Origine et histoire
Le château d'Anglade actuel, construit au XVIIIe siècle à Izon (Gironde), est l’œuvre de l’architecte Victor Louis, célèbre pour le Grand Théâtre de Bordeaux. Commandé par Jacques Pellet d’Anglade, négociant bordelais enrichi dans le commerce colonial, il remplace un ancien château médiéval situé à 2 km à l’ouest, aujourd’hui en ruine. Le domaine, organisé en forme de U, inclut un corps de logis central flanqué de pavillons, une chapelle, et des communs encadrant une cour d’honneur. Une allée de 1 500 mètres, bordée d’ormes et encadrée par deux pavillons de garde du XVIIe siècle, mène à l’entrée principale.
L’ancien château d’Anglade, daté du XIe siècle, était une motte castrale transformée au Moyen Âge puis à la Renaissance. Situé en bordure du marais de Glaugela, il comprenait une motte ovale entourée de fossés, une basse-cour carrée, et des dépendances des XVIe et XVIIe siècles. Une chapelle, dotée d’un clocher et d’une porte à pignon brisé, complétait l’ensemble. Abandonné après 1830, il n’en subsiste aujourd’hui que des ruines. La famille d’Anglade, seigneuriale depuis le XIIIe siècle, perdit puis récupéra ses terres après des alliances fluctuantes pendant la guerre de Cent Ans.
Au XVIIIe siècle, la famille Pellet, enrichie dans le commerce des « îles du sucre », acquiert le domaine en 1738. Jean Pellet, négociant et armateur bordelais, achète la seigneurie pour 145 000 livres et fait construire le nouveau château entre 1778 et 1788. Son fils Jacques, guillotiné en 1793 pendant la Révolution, voit le domaine confisqué puis racheté en 1797 par un homonyme, probablement son fils. Le château, inscrit aux Monuments Historiques en 1965, passe ensuite à la famille Dufoussat au XIXe siècle, qui développe un vignoble prospère grâce à des techniques anti-phylloxéra innovantes.
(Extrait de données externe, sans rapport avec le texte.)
(* ===== verification/FairyOutbound.v ===== *)
(** * Replies of the assistant (fairy/outbound.go, fairy/client.go)

    A reply is sent with one client_message_id in several attempts, while the connection to
    the server may come and go.  What the network and the server do with a request is a
    function of the environment, on a world [W] of its own; other goroutines attach and
    detach clients between the attempts. *)
From S2P Require Import Prelude GoLib Types FairyTypes FairyTrace.
From stdpp Require Import gmap strings list.
From Stdlib Require Import ZArith.

Local Open Scope Z_scope.
Local Open Scope go_scope.

Definition defaultOutboundMaxAttempts : nat := 3.

(** a client is known by a number *)
Record reliableMessenger := mkMessenger {
  client : option Z; changed : nat; maxAttempts : nat;
  delivered : Z; retryAttempts : Z; failed : Z; outcomeUnknown : Z; feedback : option TraceDB }.
#[export] Instance eta_reliableMessenger : Eta reliableMessenger := fun r => mkMessenger
  r.(client) r.(changed) r.(maxAttempts) r.(delivered) r.(retryAttempts) r.(failed) r.(outcomeUnknown) r.(feedback).

Implicit Type m : reliableMessenger.

Definition newReliableMessenger (feedback : option TraceDB) : reliableMessenger :=
  mkMessenger None 0 defaultOutboundMaxAttempts 0 0 0 0 feedback.

(** ** The connection *)

(** the channel that waits are on is closed, and there is another *)
Definition signalChangeLocked m : reliableMessenger := m <| changed ::= S |>.

Definition Attach (c : Z) m : reliableMessenger :=
  if bool_decide (m.(client) = Some c) then m else signalChangeLocked (m <| client := Some c |>).
Definition Detach (c : Z) m : reliableMessenger :=
  if bool_decide (m.(client) = Some c) then signalChangeLocked (m <| client := None |>) else m.

Inductive connection_event := Attached (c : Z) | Detached (c : Z).
Definition connect (e : connection_event) m : reliableMessenger :=
  match e with Attached c => Attach c m | Detached c => Detach c m end.

(** the wait ends with a client, or because the context is done; [events] happen before *)
Definition waitForClient (events : list connection_event) (done_err : string) m : result Z * reliableMessenger :=
  let m := foldl (fun m e => connect e m) m events in
  match m.(client) with Some c => (Ok c, m) | None => (Err done_err, m) end.

(** ** A request *)

Record request := mkRequest {
  Request_ConversationID : string; Request_Segments : list MessageSegment; Request_ClientMessageID : string }.

(** what Client.Request returns: the message_id of the response, an APIError of the
    server, or another error (the request or its response may be lost) *)
Inductive response := RespOk (messageID : string) | RespAPIError (err : string) | RespError (err : string).
Inductive send_error := APIError (err : string) | OtherError (err : string).

(** *Client.sendSegmentsWithID: the request, and the check of the message_id *)
Definition sendSegmentsWithID {W} (exchange : request -> W -> response * W) (r : request) (w : W)
  : (string + send_error) * W :=
  if bool_decide (r.(Request_Segments) = []) then (inr (OtherError "Fairy message requires at least one segment"), w)
  else
    match exchange r w with
    | (RespOk messageID, w) =>
        let messageID := TrimSpace messageID in
        if bool_decide (messageID = "") || (1024 <? slen messageID)
        then (inr (OtherError "send_message response did not contain a valid message ID"), w)
        else (inl messageID, w)
    | (RespAPIError err, w) => (inr (APIError err), w)
    | (RespError err, w) => (inr (OtherError err), w)
    end.

(** ** Sending *)

(** what happens around an attempt: connections before it, the exchange, whether the
    context is done after it, whether the client is closed, how the wait for a retry ends,
    and whether the client is closed then *)
Record attempt_env (W : Type) := mkAttempt {
  env_events : list connection_event; env_done_err : string;
  env_exchange : Z -> request -> W -> response * W;
  env_context_done : bool; env_closed : bool; env_retry : option string; env_closed_after : bool }.
Arguments mkAttempt {W}. Arguments env_events {W}. Arguments env_done_err {W}. Arguments env_exchange {W}.
Arguments env_context_done {W}. Arguments env_closed {W}. Arguments env_retry {W}. Arguments env_closed_after {W}.

Inductive send_result := Sent | Failed (err : string) | Panicked.

Section sending.
Context `{Runtime} {W : Type}.
(** the turn of the reply when feedback is collected, the faults of the feedback store,
    and the readings of its clock and of the messenger's *)
Variables (turn : option string) (fault : faults) (wall now : time).

Definition register (messageID : string) m : reliableMessenger :=
  match turn, m.(feedback) with
  | Some turnID, Some db =>
      m <| feedback := Some (RegisterFeedbackOutput fault wall messageID turnID now db).2 |>
  | _, _ => m
  end.

Definition fail (err : string) (unknown : bool) m : send_result * reliableMessenger :=
  let m := m <| failed ::= Z.succ |> in
  (Failed err, if unknown then m <| outcomeUnknown ::= Z.succ |> else m).

(** the attempts from [attempt] on, [remaining] of them; [last] is the last error *)
Fixpoint attempts (env : nat -> attempt_env W) (r : request) (remaining attempt : nat) (last : option string)
    m (w : W) : send_result * reliableMessenger * W :=
  match remaining with
  | O => (Panicked, m, w)
  | S remaining =>
      let e := env attempt in
      match waitForClient e.(env_events) e.(env_done_err) m with
      | (Err waitErr, m) => (fail waitErr (bool_decide (is_Some last)) m, w)
      | (Ok c, m) =>
          let m := if bool_decide (attempt = O) then m else m <| retryAttempts ::= Z.succ |> in
          match sendSegmentsWithID (e.(env_exchange) c) r w with
          | (inl messageID, w) => (Sent, register messageID (m <| delivered ::= Z.succ |>), w)
          | (inr (APIError err), w) => (fail err false m, w)
          | (inr (OtherError err), w) =>
              if (m.(maxAttempts) <=? attempt + 1)%nat || e.(env_context_done) then (fail err true m, w)
              else if e.(env_closed) then attempts env r remaining (S attempt) (Some err) (Detach c m) w
              else
                match e.(env_retry) with
                | Some retryErr => (fail retryErr true m, w)
                | None =>
                    attempts env r remaining (S attempt) (Some err)
                      (if e.(env_closed_after) then Detach c m else m) w
                end
          end
      end
  end.

(** [draw] is the draw of newRuntimeID *)
Definition SendSegments (draw : option string) (env : nat -> attempt_env W) (conversationID : string)
    (segments : list MessageSegment) m (w : W) : send_result * reliableMessenger * W :=
  match newRuntimeID draw "fairy-msg" with
  | Err err => (fail err false m, w)
  | Ok clientMessageID =>
      attempts env (mkRequest conversationID segments clientMessageID) m.(maxAttempts) 0 None m w
  end.

Definition SendText (draw : option string) (env : nat -> attempt_env W) (conversationID messageID text : string)
    m (w : W) : send_result * reliableMessenger * W :=
  SendSegments draw env conversationID
    ((if bool_decide (messageID = "") then [] else [ReplySegment messageID]) ++ [TextSegment text]) m w.
End sending.
(* ===== verification/FairySchedulerProps.v ===== *)
(** * What the scheduler guarantees (fairy/scheduler.go)

    Bounds of the queues, exclusion and order of the turns of a conversation, control
    turns, draining, shutdown, and the trace the scheduler leaves. *)
From S2P Require Import Prelude GoLib Types FairyTypes FairyTrace FairyStats FairyTraceFacts.
From S2P Require Import FairyScheduler FairySchedulerFacts Demo.
From stdpp Require Import gmap strings list.
From Stdlib Require Import ZArith.

Local Open Scope Z_scope.
Local Open Scope go_scope.

Section properties.
Context `{Runtime}.

(** ** Parameters and switches *)

(** the fields that no step changes *)
Lemma step_config s l s' :
  sched_step s l s' -> s'.(maxPending) = s.(maxPending)
    /\ s'.(maxConversationPending) = s.(maxConversationPending) /\ s'.(maxConcurrent) = s.(maxConcurrent).
Proof.
  intros Hs. destruct Hs as [fault now turn0 draw1 draw2 turn sub s s' Hprep Hsub|t event start fault now s Ht
    |t c p s Ht Hfree|t c p s Ht Hlife|t c p s Ht|t c p turn ctx s s' Ht Hnext|t c p s s' Ht Hnext
    |t c p turn ctx fault now s Ht|ctx s|t c p turn ctx cause s s' Ht Hfin|t c p turn cause fault now s Ht
    |t s Ht|t s Ht|conversationID cause b s s' Hcancel|s|t s Ht Hw|t s Ht|t s Ht Hw]; try done.
  - assert (Hs' : s'.(maxPending) = s.(maxPending) /\ s'.(maxConversationPending) = s.(maxConversationPending)
      /\ s'.(maxConcurrent) = s.(maxConcurrent)).
    { apply submit_locked_cases in Hsub as [(_ & _ & db & ->)|(_ & _ & db & E & _)]; [done|].
      unfold enqueue_turn in E. destruct (queues _ !! _) in E; cbv zeta in E;
        injection E as _ ->; unfold stop_current; repeat case_goal; done. }
    unfold after_submit. by destruct (sub_trace sub).
  - unfold nextTurn in Hnext. destruct (lifecycle s); [done|].
    by destruct (items _); simplify_eq.
  - unfold nextTurn in Hnext. destruct (lifecycle s); [by simplify_eq|].
    by destruct (items _); simplify_eq.
  - by injection Hfin as _ <-.
  - unfold FairyScheduler.Cancel in Hcancel. destruct (s.(queues) !! conversationID); [|by simplify_eq].
    destruct (currentCancel _); by simplify_eq.
  - unfold cancelLifecycle. by destruct (lifecycle s).
Qed.

(** the turns that wait in a conversation *)
Definition items_of s (c : string) : list scheduledTurn :=
  from_option (fun p => (queue_at p s).(items)) [] (s.(queues) !! c).

(** what a step does to the waiting turns *)
Inductive effect s : label -> ConversationScheduler -> Prop :=
| effect_admit turn s' :
    s.(accepting) = true -> admissible turn s ->
    items_of s' turn.(turn_conversationID)
      = (join_queue turn (mkQueue (items_of s turn.(turn_conversationID)) true false None)).(items) ->
    (forall c, c <> turn.(turn_conversationID) -> items_of s' c = items_of s c) ->
    s'.(lifecycle) = s.(lifecycle) -> effect s (Accepted turn) s'
| effect_start turn s' :
    s.(lifecycle) = None ->
    items_of s turn.(turn_conversationID) = turn :: items_of s' turn.(turn_conversationID) ->
    (forall c, c <> turn.(turn_conversationID) -> items_of s' c = items_of s c) ->
    s'.(lifecycle) = s.(lifecycle) -> effect s (Started turn) s'
| effect_end c s' :
    is_Some s.(lifecycle) \/ items_of s c = [] -> items_of s' c = [] ->
    (forall c', c' <> c -> items_of s' c' = items_of s c') ->
    s'.(lifecycle) = s.(lifecycle) -> effect s Internal s'
| effect_none s' :
    (forall c, items_of s' c = items_of s c) ->
    (s'.(lifecycle) = s.(lifecycle) \/ is_Some s'.(lifecycle)) -> effect s Internal s'.

(** a goroutine discards a queue only when the lifecycle is over *)
Definition discards_late s : Prop :=
  forall t c p, s.(goroutines) !! t = Some (Discarding c p) -> is_Some s.(lifecycle).
(** A computation over a state [S] that emits events [E] and may throw. *)
Definition M (S E A : Type) : Type := S -> (S * list E) * completion A.

Section Monad.
Context {S E : Type}.

Definition ret {A} (a : A) : M S E A := fun s => ((s, []), Return a).

Definition bind {A B} (m : M S E A) (f : A -> M S E B) : M S E B :=
  fun s =>
    match m s with
    | ((s1, t1), Return a) =>
        let '((s2, t2), r) := f a s1 in ((s2, t1 ++ t2), r)
    | ((s1, t1), Throw e) => ((s1, t1), Throw e)
    end.

Definition emit (e : E) : M S E unit := fun s => ((s, [e]), Return tt).

Definition throw {A} (e : thrown) : M S E A := fun s => ((s, []), Throw e).

Definition get : M S E S := fun s => ((s, []), Return s).

Definition put (s' : S) : M S E unit := fun _ => ((s', []), Return tt).

(** [await p] for a promise whose outcome the environment decides. *)
Definition settle {A} (c : completion A) : M S E A := fun s => ((s, []), c).

(** [try { m } catch (e) { h e }] *)
Definition try_catch {A} (m : M S E A) (h : thrown -> M S E A) : M S E A :=
  fun s =>
    match m s with
    | ((s1, t1), Throw e) =>
        let '((s2, t2), r) := h e s1 in ((s2, t1 ++ t2), r)
    | r => r
    end.

(** A call whose rejection the caller catches and drops. *)
Definition attempt {A} (m : M S E A) : M S E unit :=
  try_catch (bind m (fun _ => ret tt)) (fun _ => ret tt).

End Monad.

#[export] Instance M_ret {S E} : MRet (M S E) := fun _ a => ret a.
#[export] Instance M_bind {S E} : MBind (M S E) := fun _ _ f m => bind m f.

Definition trace_of {S E A} (r : (S * list E) * completion A) : list E := snd (fst r).
Definition state_of {S E A} (r : (S * list E) * completion A) : S := fst (fst r).
Definition result_of {S E A} (r : (S * list E) * completion A) : completion A := snd r.

End Effects.

(** ** A backtracking matcher for the regular expressions of the sources

    The fragment covers what the two patterns of the metrics pusher use:
    anchors, character classes, greedy repetition of a class, sequencing, a
    greedy optional part and numbered capturing groups.  Matching follows
    the backtracking order of ECMAScript: a greedy repetition tries the
    longest run first and gives characters back one at a time, an optional
    part is tried before it is skipped, and the search moves the start
    position from left to right. *)

Module Regex.
Import JS.

Inductive re : Type :=
| Bol
| Eoi
| Cls (p : ascii -> bool)
| Star (p : ascii -> bool)
| Seq (r1 r2 : re)
| Opt (r : re)
| Grp (i : nat) (r : re).

(** [p+] *)
Definition Plus (p : ascii -> bool) : re := Seq (Cls p) (Star p).

(** A continuation: what is still to be matched, given the position, the
    rest of the input and the captures so far.  The captures are what a
    match array holds: entry 0 is the whole match, entry [i] the text of
    group [i]. *)
Definition cont : Type := nat -> string -> gmap nat string -> option (gmap nat string).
Au XIXe siècle, Léo Dufoussat, maire d’Izon pendant 42 ans, modernise le domaine et exploite un vignoble de 200 hectares, produisant jusqu’à 6 000 hectolitres en 1893. Les vignes, protégées des ravages du phylloxéra par des inondations contrôlées, compensent les pertes des autres exploitations bordelaises. Au XXe siècle, le domaine décline et est abandonné en 1989. Aujourd’hui, le château est restauré par Christophe Bocquillon, qui relance l’activité viticole, tandis que les pavillons d’entrée, cédés à la commune, abritent des expositions culturelles.
L’architecture du château-neuf mêle classicisme et élégance : façades symétriques, avancée centrale sur la face nord, et boiseries d’époque conservées à l’intérieur. Les deux pavillons de garde, classés en ruine au XIXe siècle, ont été restaurés par la commune. Le caveau familial des Pellet, toujours présent, témoigne de l’histoire mouvementée de cette lignée, marquée par des procès, des alliances stratégiques et une fin tragique sous la Terreur. Le domaine illustre ainsi l’évolution des élites bordelaises, du commerce colonial à la noblesse terrienne.